Examples of vehicles that fall under the Gasoline Consumer Tax. | Fueleconomy.gov

Another issue is the weight of the vehicle, SUVs are heavier and therefore less fuel efficient than passenger cars, so it makes even more sense for the gas consumption tax to apply to them.

Will the gas consumption tax ever apply to passenger trucks, minivans and SUVs?

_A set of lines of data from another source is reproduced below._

Section spec.
Context {FW : Firmware} {BL : BaseLib} {UL : UnicodeLib} {AL : AsciiLib} {AC : AsciiCatLib}.
Context {BC : BuildConfig} {LB : LoaderBuild} {VB : VerifiedBootProtocol} {BM : BootMode}.
Context {BP : BoardProtocols} {BK : BootBuild} {QP : BootProtocols}.
Context {BLL : BaseLibLaws BL} {ULL : UnicodeLibLaws UL} {ALL : AsciiLibLaws AL} {ACL : AsciiCatLaws AC}.

(** ** The text *)
Definition text_if (b : bool) (s : list Z) : list Z := if b then s else [].
Definition boot_device_text (P : UpdateCmdLineParamList) : list Z :=
  match P_BootDevBuf P with
  | None => []
  | Some dev => BootDeviceCmdLine ++ dev ++ AndroidBootFstabSuffix ++ P_FstabSuffix P ++
      text_if IsDynamicPartitionSupport (DynamicBootDeviceCmdLine ++ dev)
  end.
Definition mode_of (ffbm : list Z) (pause alarm : bool) : list Z :=
  if nonempty ffbm then AndroidBootMode ++ ffbm ++ LogLevel
  else if pause then BatteryChgPause else text_if alarm AlarmBootCmdLine.
Definition mode_text (P : UpdateCmdLineParamList) : list Z :=
  mode_of (P_FfbmStr P) (P_PauseAtBootUp P) (P_AlarmBoot P).
Definition base_band_text (P : UpdateCmdLineParamList) : list Z :=
  BOOT_BASE_BAND ++ ToLower (take 3 (P_ChipBaseBand P)).
(** The letter of the slot is the second character of its suffix, or what was there. *)
Definition slot_letter (P : UpdateCmdLineParamList) (slot : Slot) : option Z :=
  put_string (P_SlotSuffixAscii P) (Suffix slot) !! 1%nat.
Definition slot_text (P : UpdateCmdLineParamList) (env : list Z) (slot : Slot) : list Z :=
  text_if (P_MultiSlotBoot P && negb BootDevImage)
    (if IsSystemdBootslotEnabled
     then <[(length env - 2)%nat := default 0 (slot_letter P slot)]> env
     else AndroidSlotSuffix ++ Suffix slot).
Definition root_of (MultiSlot Recovery : bool) : list Z :=
  text_if (has_root MultiSlot BootDevImage)
    (text_if (negb IsDynamicPartitionSupport && negb Recovery) SkipRamFs ++ RootCmdLine ++ InitCmdline).
Definition root_text (P : UpdateCmdLineParamList) : list Z := root_of (P_MultiSlotBoot P) (P_Recovery P).
Definition rest_text (P : UpdateCmdLineParamList) : list Z :=
  P_DtboIdxStr P ++ P_DtbIdxStr P ++
  text_if (force_normal (P_MultiSlotBoot P) (P_Recovery P) (P_HeaderVersion P)) AndroidBootForceNormalBoot ++
  default [] (P_LEVerityCmdLine P) ++ P_SoftSkuStr P.
Definition command_line (P : UpdateCmdLineParamList) (env : list Z) (slot : Slot) : list Z :=
  text_if (P_HaveCmdLine P) (P_CmdLine P) ++ default [] (P_VBCmdLine P) ++ boot_device_text P ++
  UsbSerialCmdLine ++ P_StrSerialNum P ++ mode_text P ++ base_band_text P ++ P_DisplayCmdLine P ++
  text_if (P_MdtpActive P) MdtpActiveFlag ++ slot_text P env slot ++ root_text P ++ rest_text P.

(** ** Appending to a buffer that is large enough *)
Section append.
Variable Max : Z.
Implicit Types d s : list Z.
Definition fits (l : list Z) : Prop := Z.of_nat (length l) < Max.

Lemma cat_fits d s : fits (d ++ s) -> cat Max d s = d ++ s.
Proof.
  unfold fits. intros H. unfold cat. rewrite AsciiStrCatS_fits; [done|].
  rewrite length_app in H. lia.
Qed.
End append.

(** Lengths of concatenations. *)
Ltac fit := unfold fits in *; cbn [text_if] in *; rewrite ?length_app, ?length_nil in *; lia.
(** The innermost append first. *)
Ltac cats :=
  repeat match goal with
  | |- context [cat ?Max ?d ?s] =>
    lazymatch d with context [cat] => fail | _ => rewrite (cat_fits Max d s) by fit end
  end; rewrite ?app_nil_r, <-?app_assoc; try done.
(** zlib for one stored block. *)
Definition stored_inflate (input : list Z) (n : Z) : zlib_rc * list Z * Z :=
  match input with
  | 1 :: l0 :: l1 :: _ :: _ :: rest =>
    let len := l0 + 256 * l1 in
    if (0 <=? len) && (len <=? n) && (len <=? Z.of_nat (length rest))
    then (Z_STREAM_END, take (Z.to_nat len) rest, 5 + len) else (Z_ERROR, [], 0)
  | _ => (Z_ERROR, [], 0)
  end.
Definition stored_Zlib : Zlib := {| inflateInit2 := true; inflate := stored_inflate |}.
Lemma stored_Zlib_laws : ZlibLaws stored_Zlib.
Proof.
  assert (forall input n rc out used, stored_inflate input n = (rc, out, used) ->
    (rc = Z_ERROR /\ out = [] /\ used = 0) \/
    (Z.of_nat (length out) <= n /\ 0 <= used <= Z.of_nat (length input))) as H.
  { intros input n rc out used. unfold stored_inflate.
    repeat (case_match; try (intros [= <- <- <-]; by left)).
    intros [= <- <- <-]. right. bool_to_prop. rewrite length_take. cbn [length]. lia. }
  split; [intros input n rc out used Hn E|intros input n rc out used E].
  - destruct (H _ _ _ _ _ E) as [(_ & -> & _)|[? _]]; [|done].
    done.
  - destruct (H _ _ _ _ _ E) as [(_ & _ & ->)|[_ ?]]; [lia|done].
Qed.
(* ===== verification/FdtRw.v ===== *)
(** * Changing a device tree: properties, and the list of first-level nodes that makes
    the search for a path fast.

    [Platforms/QcomModulePkg/Library/BootLib/FdtRw.c] with [Include/Library/FdtRw.h].

    The tree lies in the memory of DeviceTree.v; libfdt gets that memory from the tree on,
    and its functions that change the tree return it changed. *)
From stdpp Require Import base numbers list option strings.
From Stdlib Require Import ZArith Lia Ascii.
From S2P Require Import Prelude BaseLib Unicode Storage Bytes Board DeviceTree.
Local Open Scope Z_scope.

(** ** libfdt: the functions that walk over a tree or change it.  A pointer into the tree
    is an offset from its start; a property is the offset of its value and the length. *)
Class LibfdtRw := {
  fdt_get_property : list Z -> Z -> list Z -> option Z * Z;
  fdt_setprop : list Z -> Z -> list Z -> list Z -> Z * list Z;
  fdt_appendprop : list Z -> Z -> list Z -> list Z -> Z * list Z;
  fdt_setprop_inplace : list Z -> Z -> list Z -> list Z -> Z * list Z;
  (** The next node, and the depth counter after it. *)
  fdt_next_node : list Z -> Z -> Z -> Z * Z;
  fdt_offset_ptr : list Z -> Z -> nat -> option Z;
  fdt_get_alias_namelen : list Z -> list Z -> option Z;
  fdt_first_subnode : list Z -> Z -> Z;
  fdt_next_subnode : list Z -> Z -> Z;
  fdt_subnode_offset : list Z -> Z -> list Z -> Z;
  fdt_open_into : list Z -> Z -> Z * list Z;
  fdt_pack : list Z -> Z * list Z
}.

(** The PCDs of QcomModulePkg.dec. *)
Class DtBuild := {
  EnableNewNodeSearchFuc : bool;
  EnablePartialGoods : bool
}.

Definition FDT_TAGSIZE : Z := 4.
Definition SIZEOF_fdt_property : Z := 12.
Definition FDT_ERR_BADPATH : Z := 5.
Definition SIZEOF_FDT_FIRST_LEVEL_NODE : Z := 24.
Definition FDT_ALIGN (x a : Z) : Z := Z.ldiff (x + a - 1) (a - 1).
Definition FDT_TAGALIGN (x : Z) : Z := FDT_ALIGN x FDT_TAGSIZE.

(** ** State: FDT_FIRST_LEVEL_NODE, the last one first *)
Record first_level_node := mk_node { NodeName : list Z; NodeOffset : Z }.
Record fdt_state := mk_fdt_state { Tree : dt_state; NodeList : list first_level_node }.
Abbreviation FD := (M fdt_state).
Definition tree_of {A} (m : DT A) : FD A := fun s =>
  match m (Tree s) with Some (a, t) => Some (a, mk_fdt_state t (NodeList s)) | None => None end.
Definition set_NodeList (l : list first_level_node) (s : fdt_state) : fdt_state :=
  mk_fdt_state (Tree s) l.
Definition move_node (DiffLen : Z) (n : first_level_node) : first_level_node :=
  mk_node (NodeName n) (s32 (NodeOffset n + DiffLen)).

Section fdt.
Context {FW : Firmware} {BL : BaseLib} {UL : UnicodeLib} {LF : Libfdt} {LR : LibfdtRw} {DB : DtBuild}.
Variable MemBase : Z.

(** The memory from the tree on, and storing what libfdt made of it. *)
Definition blob (Fdt : Z) : FD (list Z) :=
  m ← gets (fun s => Mem (Tree s)); if Fdt <? MemBase then crash else mret (fdt_at MemBase m Fdt).
Definition change_blob (Fdt : Z) (f : list Z -> Z * list Z) : FD Z :=
  t ← blob Fdt;
  let (Ret, t) := f t in
  m ← gets (fun s => Mem (Tree s));
  _ ← tree_of (modify (set_Mem (take (Z.to_nat (Fdt - MemBase)) m ++ t)));
  mret Ret.

(** ** The list of nodes *)
Definition FdtDeleteNodeList : FD unit := modify (set_NodeList []).
Definition GetNodeNameLen (Name : list Z) : nat := count_while (fun c => negb (c =? ch "{")) Name.
Fixpoint IsNodeAdded (l : list first_level_node) (Name : list Z) (NameLen : nat) : bool :=
  match l with
  | [] => false
  | Node :: l' => if AsciiStrnCmp (NodeName Node) Name NameLen =? 0 then true else IsNodeAdded l' Name NameLen
  end.
Definition FdtAppendToNodeList (Name : list Z) (Offset : Z) : FD unit :=
  let NameLen := GetNodeNameLen Name in
  l ← gets NodeList;
  if IsNodeAdded l Name NameLen then mret tt else
  if PoolAvailable 0 SIZEOF_FDT_FIRST_LEVEL_NODE && PoolAvailable 1 (Z.of_nat NameLen + 1)
  then modify (set_NodeList (mk_node (take NameLen Name) Offset :: l))
  else FdtDeleteNodeList.

(** The node found, or where to go on: behind the last node of the list. *)
Fixpoint find_node (l : list first_level_node) (Name : list Z) (NameLen : nat) : option Z :=
  match l with
  | [] => None
  | Node :: l' => if AsciiStrnCmp (NodeName Node) Name NameLen =? 0 then Some (NodeOffset Node)
                  else find_node l' Name NameLen
  end.
Definition FdtFindNodeFromList (l : list first_level_node) (Name : list Z) (NameLen : nat) : bool * Z :=
  match find_node l Name NameLen with
  | Some Offset => (true, Offset)
  | None => (false, match l with [] => 0 | Node :: _ => NodeOffset Node end)
  end.

(** The loop stops at the first node that does not lie behind the change. *)
Fixpoint move_nodes (l : list first_level_node) (Offset DiffLen : Z) : list first_level_node :=
  match l with
  | [] => []
  | Node :: l' => if Offset <? NodeOffset Node then move_node DiffLen Node :: move_nodes l' Offset DiffLen
                  else Node :: l'
  end.
Definition FdtUpdateNodeOffsetInList (Offset DiffLen : Z) : FD unit :=
  if DiffLen =? 0 then mret tt
  else modify (fun s => set_NodeList (move_nodes (NodeList s) Offset DiffLen) s).

(** ** Searching.  The name at a pointer is compared with the first characters of
    [Source]; a unit address may be missing in the latter. *)
Definition FdtNodeNameEq (t : list Z) (Offset : Z) (Source : list Z) (Len : nat) : option bool :=
  match fdt_offset_ptr t (Offset + FDT_TAGSIZE) (Len + 1) with
  | None => Some false
  | Some Ptr =>
    name ← rd t Ptr (Len + 1);
    if negb (bool_decide (take Len name = take Len Source)) then Some false else
    last ← name !! Len;
    Some ((last =? 0) || (negb (bool_decide (ch "@" ∈ take Len Source)) && (last =? ch "@")))
  end.

(** [fuel] steps over nodes; the fault is a loop that runs longer than the tree. *)
Fixpoint subnode_loop (fuel : nat) (Fdt : Z) (Level Offset Depth : Z) (Name : list Z) (NameLen : nat) : FD Z :=
  if negb ((0 <=? Offset) && (0 <=? Depth)) then mret (if Depth <? 0 then -1 else Offset) else
  match fuel with
  | O => crash
  | S fuel' =>
    t ← blob Fdt;
    let next :=
      let (Offset, Depth) := fdt_next_node t Offset Depth in
      subnode_loop fuel' Fdt Level Offset Depth Name NameLen in
    if Depth =? 1 then
      short ← (if Level =? 0 then
                 match fdt_offset_ptr t (Offset + FDT_TAGSIZE) (NameLen + 1) with
                 | None => mret true
                 | Some Ptr =>
                   s ← access (c_string t (Z.to_nat Ptr));
                   _ ← FdtAppendToNodeList s Offset;
                   mret false
                 end
               else mret false);
      if short : bool then mret 0 else
      eq ← access (FdtNodeNameEq t Offset Name NameLen);
      if eq : bool then mret Offset else next
    else next
  end.
Definition FdtSubnodeOffsetNamelen (Fdt Offset : Z) (Name : list Z) (NameLen : nat) (Level : Z) : FD Z :=
  t ← blob Fdt;
  let Ret := fdt_check_header t in
  if negb (Ret =? 0) then mret Ret else
  l ← gets NodeList;
  if Level =? 0 then
    let (found, From) := FdtFindNodeFromList l Name NameLen in
    if found : bool then mret From
    else subnode_loop (S (length t)) Fdt Level From (if From =? 0 then 0 else 1) Name NameLen
  else subnode_loop (S (length t)) Fdt Level Offset 0 Name NameLen.

(** The components of a path, from [Ptr] on. *)
Fixpoint path_loop (fuel : nat) (Fdt Offset : Z) (Ptr : list Z) (Level : Z) : FD Z :=
  match fuel with
  | O => crash
  | S fuel' =>
    let Ptr := ltrim (fun c => c =? ch "/") Ptr in
    match Ptr with
    | [] => mret Offset
    | _ =>
      let Len := count_while (fun c => negb (c =? ch "/")) Ptr in
      Offset ← FdtSubnodeOffsetNamelen Fdt Offset Ptr Len Level;
      if Offset <? 0 then mret Offset else path_loop fuel' Fdt Offset (drop Len Ptr) (u32 (Level + 1))
    end
  end.
Definition absolute (Path : list Z) : bool := match Path with [] => false | c :: _ => c =? ch "/" end.
(** [depth] bounds the aliases of aliases. *)
Fixpoint FdtPathOffsetEx (depth : nat) (Fdt : Z) (Path : list Z) : FD Z :=
  t ← blob Fdt;
  if EnableNewNodeSearchFuc then
    let Ret := fdt_check_header t in
    if negb (Ret =? 0) then mret Ret else
    if absolute Path then path_loop (S (length Path)) Fdt 0 Path 0 else
    let Len := count_while (fun c => negb (c =? ch "/")) Path in
    match fdt_get_alias_namelen t (take Len Path), depth with
    | None, _ => mret (- FDT_ERR_BADPATH)
    | Some _, O => crash
    | Some a, S depth' =>
      alias ← access (c_string t (Z.to_nat a));
      Offset ← FdtPathOffsetEx depth' Fdt alias;
      path_loop (S (length Path)) Fdt Offset (drop Len Path) 0
    end
  else mret (fdt_path_offset t Path).

(** ** Properties *)
Definition prop_len (t : list Z) (Offset : Z) (Name : list Z) : Z :=
  match fdt_get_property t Offset Name with
  | (Some _, Len) => if Len <? 0 then 0 else Len
  | (None, _) => 0
  end.
Definition FdtGetPropLen (Fdt Offset : Z) (Name : list Z) : FD Z :=
  t ← blob Fdt; mret (prop_len t Offset Name).

(** The macro FdtPropUpdateFunc, and [FdtSetPropEx], which is the same for [fdt_setprop]:
    the tree is changed, then the offsets in the list. *)
Definition FdtPropUpdateFunc (Fdt Offset : Z) (FdtUpdateFunc : list Z -> Z -> list Z -> list Z -> Z * list Z)
    (Name Val : list Z) : FD Z :=
  if EnableNewNodeSearchFuc then
    OldLen ← FdtGetPropLen Fdt Offset Name;
    Ret ← change_blob Fdt (fun t => FdtUpdateFunc t Offset Name Val);
    if Ret =? 0 then
      NewLen ← FdtGetPropLen Fdt Offset Name;
      let NewLen :=
        if (OldLen =? 0) && negb (NewLen =? 0) then s32 (SIZEOF_fdt_property + FDT_TAGALIGN NewLen) else NewLen in
      _ ← FdtUpdateNodeOffsetInList Offset (s32 (FDT_TAGALIGN NewLen - FDT_TAGALIGN OldLen));
      mret Ret
    else mret Ret
  else change_blob Fdt (fun t => FdtUpdateFunc t Offset Name Val).
Definition FdtSetPropEx (Fdt Offset : Z) (Name Val : list Z) : FD Z :=
  FdtPropUpdateFunc Fdt Offset fdt_setprop Name Val.

(** The values of libfdt's inline functions: big-endian words, and a string with its
    terminator. *)
Definition be_bytes (n : nat) (x : Z) : list Z := reverse (le_bytes n x).
Definition prop_u32 (x : Z) : list Z := be_bytes 4 x.
Definition prop_u64 (x : Z) : list Z := be_bytes 8 x.
Definition prop_string (s : list Z) : list Z := s ++ [0].
End fdt.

We think so, although that may not be too applicable to most cars in the future, given that all new cars sold should average 40 mpg from 2026. EVadoption echoes those sentiments. and even offers some suggestions for fixing/improving the tax on gasoline consumption. :

  • The tax must include SUVs, minivans and trucks
  • The MPG threshold should be increased to 25 mpg for cars from the current 22.5 mpg and 18 mpg for trucks and SUVs
  • Increase the threshold by 1 mpg every two years
  • Include a weight component in the tax to add an additional penalty for heavier vehicles
  • Create a “Cash for Clunkers” type program to redistribute money raised through gas tax to drivers who have replaced their older cars with newer, more efficient vehicles

These are all exceptional points given that the purpose of the gas tax is to prevent automakers from building less fuel-efficient vehicles. It makes sense that bigger vehicles on the road would face some kind of penalty if they don’t meet US fuel efficiency standards. However, as many automakers shift to building hybrid and electric vehicles in the future, the gas tax may become obsolete altogether. Only time will tell.